Di solito quando ascolto un disco a mio parere bello, per poi doverne scrivere una recensione, il mio pensiero va subito a chi s’imbatterà nelle mie righe. Nel caso sempre più raro di un lettore che acquisti un CD recensito bene dal sottoscritto, questo lettore rimarrà soddisfatto di quello che ha comprato nel momento in cui farà girare il dischetto nel suo impianto HiFi? Quando si parla di una “materia” così vasta come è quella rock progressive, c’è sempre il rischio di far rimanere deluso qualcuno ma, considerato che la mia macchina non è più nuova e che le righe sulla carrozzeria sono oramai una realtà, mi prendo questo rischio incredibile lodando questo lavoro di Doris Brendel.

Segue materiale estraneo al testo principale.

Lemma Commit_flight m pins p rid c wid : Inv m pins p -> in_flight m rid c wid ->
  wp (Commit wid) (fun _ m' => settles m m' pins rid c wid) m.
Proof.
  intros HI Hf. destruct (m_pendingAllocations m !! wid) as [a|] eqn:Ha; cycle 1.
  { wp_use (Commit_unknown _ _ Ha). intros _ m' ->. by apply unpending_settles. }
  wp_use (Commit_inv _ _ _ _ _ HI Ha). intros _ m' (Hrb & Hpd & _ & _ & p' & HI' & pc & HC & HB). split.
  - by eapply in_flight_backed.
  - intros id _. by rewrite Hrb.
  - by rewrite Hrb.
  - intros w b. rewrite Hpd. by intros [_ ?]%lookup_delete_Some.
  - unfold slack, refs_of. rewrite Hrb.
    rewrite <- (rep_info_len _ _ (inv_rep _ _ _ HI')), <- (rep_info_len _ _ (inv_rep _ _ _ HI)), (cb_len _ _ _ _ _ HB).
    pose proof (Counted_len _ _ _ _ _ _ HC). lia.
Qed.

Lemma Rollback_flight m pins p rid c wid : Inv m pins p -> in_flight m rid c wid ->
  wp (Rollback wid) (fun _ m' => settles m m' pins rid c wid) m.
Proof.
  intros HI Hf. destruct (m_pendingAllocations m !! wid) as [a|] eqn:Ha; cycle 1.
  { wp_use (Rollback_unknown _ _ Ha). intros _ m' ->. by apply unpending_settles. }
  pose proof Hf as (old & ids & Htab & Hold & Hu & Hw). pose proof (Hw a Ha) as Er.
  destruct (Hu _ _ Ha Er) as [_ Eids].
  destruct (pd_table _ _ _ (inv_pending _ _ _ HI) _ _ Ha) as (_ & _ & Ht & _). rewrite Er, Htab in Ht. injection Ht as Ht.
  wp_use (Rollback_inv _ _ _ _ _ HI Ha). intros _ m' (old' & p' & Ho & Hrb & Hpd & _ & _ & _ & HI' & Hcn).
  rewrite <- Ht, Eids in Ho. apply app_inv_tail in Ho as <-. rewrite Er in Hrb.
  assert (Hat : m_requestBlocks m' !! rid = if len old =? 0 then None else Some old).
  { rewrite Hrb. unfold rolledBack. destruct (len old =? 0); [apply lookup_delete_eq|apply lookup_insert_eq]. }
  split.
  - split.
    + intros w b. rewrite Hpd. intros [Hne Hb]%lookup_delete_Some Eb. destruct (Hu w b Hb Eb). congruence.
    + rewrite Hat. destruct (Z.eqb_spec (len old) 0) as [E|E].
      * right. split; [done|]. apply Hold. destruct old; [done|]. rewrite len_cons in E. pose proof (len_nonneg old). lia.
      * left. exists old. by split.
  - intros id Hid. rewrite Hrb. unfold rolledBack. case_match; [by apply lookup_delete_ne|by apply lookup_insert_ne].
  - rewrite Htab. by eexists.
  - intros w b. rewrite Hpd. by intros [_ ?]%lookup_delete_Some.
  - unfold slack, refs_of.
    rewrite <- (rep_info_len _ _ (inv_rep _ _ _ HI')), <- (rep_info_len _ _ (inv_rep _ _ _ HI)), (content_len _ _ Hcn).
    rewrite Hrb. assert (pins ++ tab (m_requestBlocks m) ≡ₚ ids ++ (pins ++ tab (rolledBack (m_requestBlocks m) rid old))) as ->.
    { rewrite tab_rolledBack, (tab_split _ rid), Htab. cbn. solve_Permutation. }
    pose proof (dups_app_r ids (pins ++ tab (rolledBack (m_requestBlocks m) rid old))). lia.
Qed.

(** Either way through the registry. *)
Lemma settle_work_spec rm e m rid c wid o (call : M manager unit) :
  SMOK rm -> r_managers (sm_registry rm) !! e = Some m ->
  request_op o = true -> enabled o m (pinsOf e (r_pendingTransfers (sm_registry rm))) ->
  run_op o (pinsOf e (r_pendingTransfers (sm_registry rm))) =
    (call ≫= fun _ => mret (pinsOf e (r_pendingTransfers (sm_registry rm)))) ->
  wp call (fun _ m' => settles m m' (pinsOf e (r_pendingTransfers (sm_registry rm))) rid c wid) m ->
  wp (onRegistry (withManager e call)) (fun r rm' => r = inr tt /\ SMOK rm' /\ stays_roomy rm rm' /\
    evolves [rid] [] rm rm' /\ sm_requests rm' = sm_requests rm /\ sm_subscribeCh rm' = sm_subscribeCh rm /\
    sm_drawn rm' = sm_drawn rm /\ (exists r', rm' = rm <| sm_registry := r' |>) /\
    exists m', r_managers (sm_registry rm') !! e = Some m' /\ backed m' rid c) rm.
Proof.
  intros HS Hm Ho Hen Hrun Hc. apply wp_onRegistry. eapply wp_withManager; [exact Hm|].
  eapply wp_mono; [apply wp_and; [exact Hc|apply (regok_request _ e m o call (so_reg _ HS) Hm Ho Hen Hrun)]|].
  cbn beta. intros [] m' [Hst HR]. split; [done|]. set (r' := sm_registry rm <| r_managers := _ |>) in *.
  split; [|split; [|split; [|ssplit; try done]]].
  - apply (smok_registry rm r' e m m' HS HR Hm eq_refl). intros id Hid. left.
    destruct (decide (id = rid)) as [->|Hne]; [by apply Hst|]. by rewrite <- (st_others _ _ _ _ _ _ Hst).
  - eapply (roomy_manager rm r' e m m'); try done. apply Hst.
  - eapply evolves_manager; [exact Hm|done| |].
    + intros id Hid. apply Hst. set_solver.
    + intros w a Ha. left. by apply Hst.
  - by exists r'.
  - exists m'. split; [apply lookup_insert_eq|]. apply Hst.
Qed.

Lemma settle_work rm e m rid c wid :
  SMOK rm -> r_managers (sm_registry rm) !! e = Some m -> in_flight m rid c wid ->
  let Q := fun r rm' => r = inr tt /\ SMOK rm' /\ stays_roomy rm rm' /\
    evolves [rid] [] rm rm' /\ sm_requests rm' = sm_requests rm /\ sm_subscribeCh rm' = sm_subscribeCh rm /\
    sm_drawn rm' = sm_drawn rm /\ (exists r', rm' = rm <| sm_registry := r' |>) /\
    exists m', r_managers (sm_registry rm') !! e = Some m' /\ backed m' rid c in
  wp (onRegistry (RegCommit e wid)) Q rm /\ wp (onRegistry (RegRollback e wid)) Q rm.
Proof.
  intros HS Hm Hf. destruct (rg_managers _ (so_reg _ HS) _ _ Hm) as [p HI]. split.
  - apply (settle_work_spec rm e m rid c wid (OpCommit wid)); try done. by eapply Commit_flight.
  - apply (settle_work_spec rm e m rid c wid (OpRollback wid)); try done. by eapply Rollback_flight.
Qed.

(** A batch item is taken back: its blocks are given back and it waits again. *)
Lemma Rollback_work threshold rm T w :
  SMOK rm -> Work threshold rm (Flying w :: T) -> live rm (Flying w) ->
  wp (onRegistry (RegRollback (wi_ExecutorID w) (wi_WorkId w))) (fun r rm' => SMOK rm' /\ stays_roomy rm rm' /\
    sm_uuids rm' = sm_uuids rm /\ sm_requests rm' = sm_requests rm /\
    Work threshold rm' (Queued (w <| wi_BlockAllocation := None |>) :: T)) rm.
Proof.
  intros HS HW [req Hreq]. cbn in Hreq. pose proof (wk_ok _ _ _ HW) as Hok. apply Forall_cons in Hok as [[_ Hok] _].
  destruct (Hok req Hreq) as (Hterm & m & c & Hm & Hc & (k & Hwf) & Hwc & Hcont & Hf). pose proof Hwf as (Hwe & _).
  rewrite Hwe. destruct (settle_work rm _ m _ c _ HS Hm Hf) as [_ Hrb]. wp_use Hrb.
  intros r rm' (_ & HS' & Hroom & He & Hr & _ & Hd & (r' & ->) & m' & Hm' & Hback).
  split; [done|]. split; [done|]. split; [done|]. split; [done|].
  eapply (work_replace threshold rm _ T [] (Flying w)); try done; [by exists req|set_solver|].
  split; [done|]. intros req'. cbn. rewrite Hreq. intros [= <-]. split; [done|].
  exists m', c. ssplit; try done. exists k. exact Hwf.
Qed.

(** ** Events *)

Lemma event_chunk_ok req ev : event_ok req ev -> chunk_ok ev req.
Proof. intros H Ht. unfold event_ok in H. rewrite Ht in H. destruct_and! H. ssplit; try done; lia. Qed.

(** The next item of a request [req'] whose blocks are [backed] in [m]. *)
Definition next_ok (threshold : Z) (req' : Request) (w : WorkItem) : Prop :=
  wi_RequestId w = req_RequestId req' /\ wi_Cache w = req_Cache req' /\
  (exists k, well_formed threshold (req_ExecutorID req') k w) /\ continues req' w.

Lemma decodeItem_ok threshold req uuid id now :
  id = req_RequestId req -> req_TokenIDs req <> [] -> next_ok threshold req (decodeItem req uuid id now).
Proof.
  intros -> Hne. split; [done|]. split; [done|]. split.
  - exists Decoding. split; [done|]. split; [done|]. cbn. destruct (req_TokenIDs req) as [|x l]; [done|].
    rewrite len_cons. pose proof (len_nonneg l). lia.
  - by intros [=].
Qed.

(** What a transition leaves and makes. *)
Lemma transition_next threshold ev req rm :
  event_ok req ev -> req_RequestId req = ev_RequestId ev ->
  wp (transition ev req) (fun r rm' => exists n, rm' = rm <| sm_drawn := n |> /\ (sm_drawn rm <= n)%nat /\
    ev_RequestId r.2 = ev_RequestId ev /\
    req_RequestId r.1.2 = req_RequestId req /\ req_ExecutorID r.1.2 = req_ExecutorID req /\
    req_Cache r.1.2 = req_Cache req /\
    match r.1.1 with
    | [] => terminal (req_Phase r.1.2) = true
    | [w] => terminal (req_Phase r.1.2) = false /\ ev_Done r.2 = false /\ n = S (sm_drawn rm) /\
        wi_WorkId w = sm_uuids rm (sm_drawn rm) /\ next_ok threshold r.1.2 w
    | _ => False
    end) rm.
Proof.
  intros Hok Hid. unfold event_ok in Hok. unfold transition, now_, newUUID. wp_steps. destruct (ev_Type ev) eqn:Ht.
  - destruct Hok as (Hdone & _ & H0 & Hi & [Hlt Hle] & Hp). wp_steps.
    assert (Hcomp : req_ComputedTokens (afterPrefillChunk req ev) =
      req_ComputedTokens req + us_InputTokens (ev_Usage ev)) by (cbn; apply u32_small; lia).
    change (req_PromptTokens (afterPrefillChunk req ev)) with (req_PromptTokens req).
    rewrite Hcomp. set (C := req_ComputedTokens req + us_InputTokens (ev_Usage ev)) in *.
    rewrite (u32_small (req_PromptTokens req - C)), (u32_small (C + (req_PromptTokens req - C))) by lia.
    eapply wp_getsO; [apply slice_some; cbn; lia|]. wp_steps.
    exists (S (sm_drawn rm)). cbn [fst snd]. ssplit; try done; [lia|].
    assert (Hlen : len (take (Z.to_nat (C + (req_PromptTokens req - C) - C)) (drop (Z.to_nat C) (req_TokenIDs req))) =
      req_PromptTokens req - C).
    { unfold len in *. rewrite length_take, length_drop. lia. }
    split; [by cbn|]. split; [done|]. split.
    + eexists. split; [done|]. split; [reflexivity|]. cbn -[len]. split; [lia|]. by rewrite Hlen.
    + intros _. cbn [wi_PrefillOffset prefillItem wi_TokenCntTotal wi_NumNewTokens]. rewrite Hcomp.
      change (req_PromptTokens (afterPrefillChunk req ev)) with (req_PromptTokens req).
      change (req_TokenIDs (afterPrefillChunk req ev)) with (req_TokenIDs req). ssplit; try done; lia.
  - destruct Hok as [Hdone _]. wp_steps. exists (S (sm_drawn rm)). cbn [fst snd]. ssplit; try done; [lia|].
    apply decodeItem_ok; [by cbn|]. cbn. by destruct (req_TokenIDs req).
  - wp_steps. match goal with |- wp (if ?b then _ else _) _ _ => destruct b eqn:Hb end.
    + wp_steps. exists (sm_drawn rm). cbn [fst snd]. ssplit; try done; [by destruct rm|]. by case_decide.
    + apply orb_false_iff in Hb as [Hb _]. wp_steps. exists (S (sm_drawn rm)). cbn [fst snd].
      ssplit; try done; [lia|]. apply decodeItem_ok; [by cbn|]. cbn. by destruct (req_TokenIDs req).
  - wp_steps. exists (sm_drawn rm). ssplit; try done. by destruct rm.
  - wp_steps. exists (sm_drawn rm). ssplit; try done. by destruct rm.
  - wp_steps. exists (sm_drawn rm). ssplit; try done. by destruct rm.
  - done.
Qed.

Lemma evolves_weaken R R' W W' rm rm' :
  (forall x, x ∈ R -> x ∈ R') -> (forall x, x ∈ W -> x ∈ W') -> evolves R W rm rm' -> evolves R' W' rm rm'.
Proof.
  intros HR HW [H1 H2 H3 H4]. split; try done.
  - intros id Hid. apply H3. auto.
  - intros e m' Hm'. destruct (H4 e m' Hm') as (m & Hm & Ht & Hp). exists m. split; [done|]. split.
    + intros id Hid. apply Ht. auto.
    + intros w a Ha. destruct (Hp w a Ha) as [?|[? ?]]; [by left|right; auto].
Qed.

La cantante dei Violet Hour, figlia di Alfred, uno dei più grandi interpreti della musica classica mondiale, ci propone dodici brani che potrebbero veramente piacere a tutti… a tutti meno che agli appassionati prog.
Cosa potrebbe infatti spingere un appassionato di rock sinfonico (o di psichedelica o di RIO o di Zeuhl o di Canterbury) ad ascoltare ed acquistare un lavoro dove si trovano, accanto ad atmosfere progressive (il termine atmosfere non è usato a caso perché ci sono solo queste), echi Beatlesiani, funk, musica celtica, molto dei Cranberries? Mai come in questo caso è necessario ascoltare più che scrivere di un disco che fa della sua ecletticità il suo punto di forza, e bisogna necessariamente mettere in evidenza alcune tracce che compongono questo lavoro.
Un brano come “Latest fantasy” è degno del repertorio migliore dei Mostly Autumn, “Why are you still here” è la sistesi del suono Marillion era Hogarth unita alla freschezza commerciale dei Muse. Lo stesso discorso vale per “Work in progress” un buon riassunto di quello che è l’aspetto più commerciale del mondo progressive attuale.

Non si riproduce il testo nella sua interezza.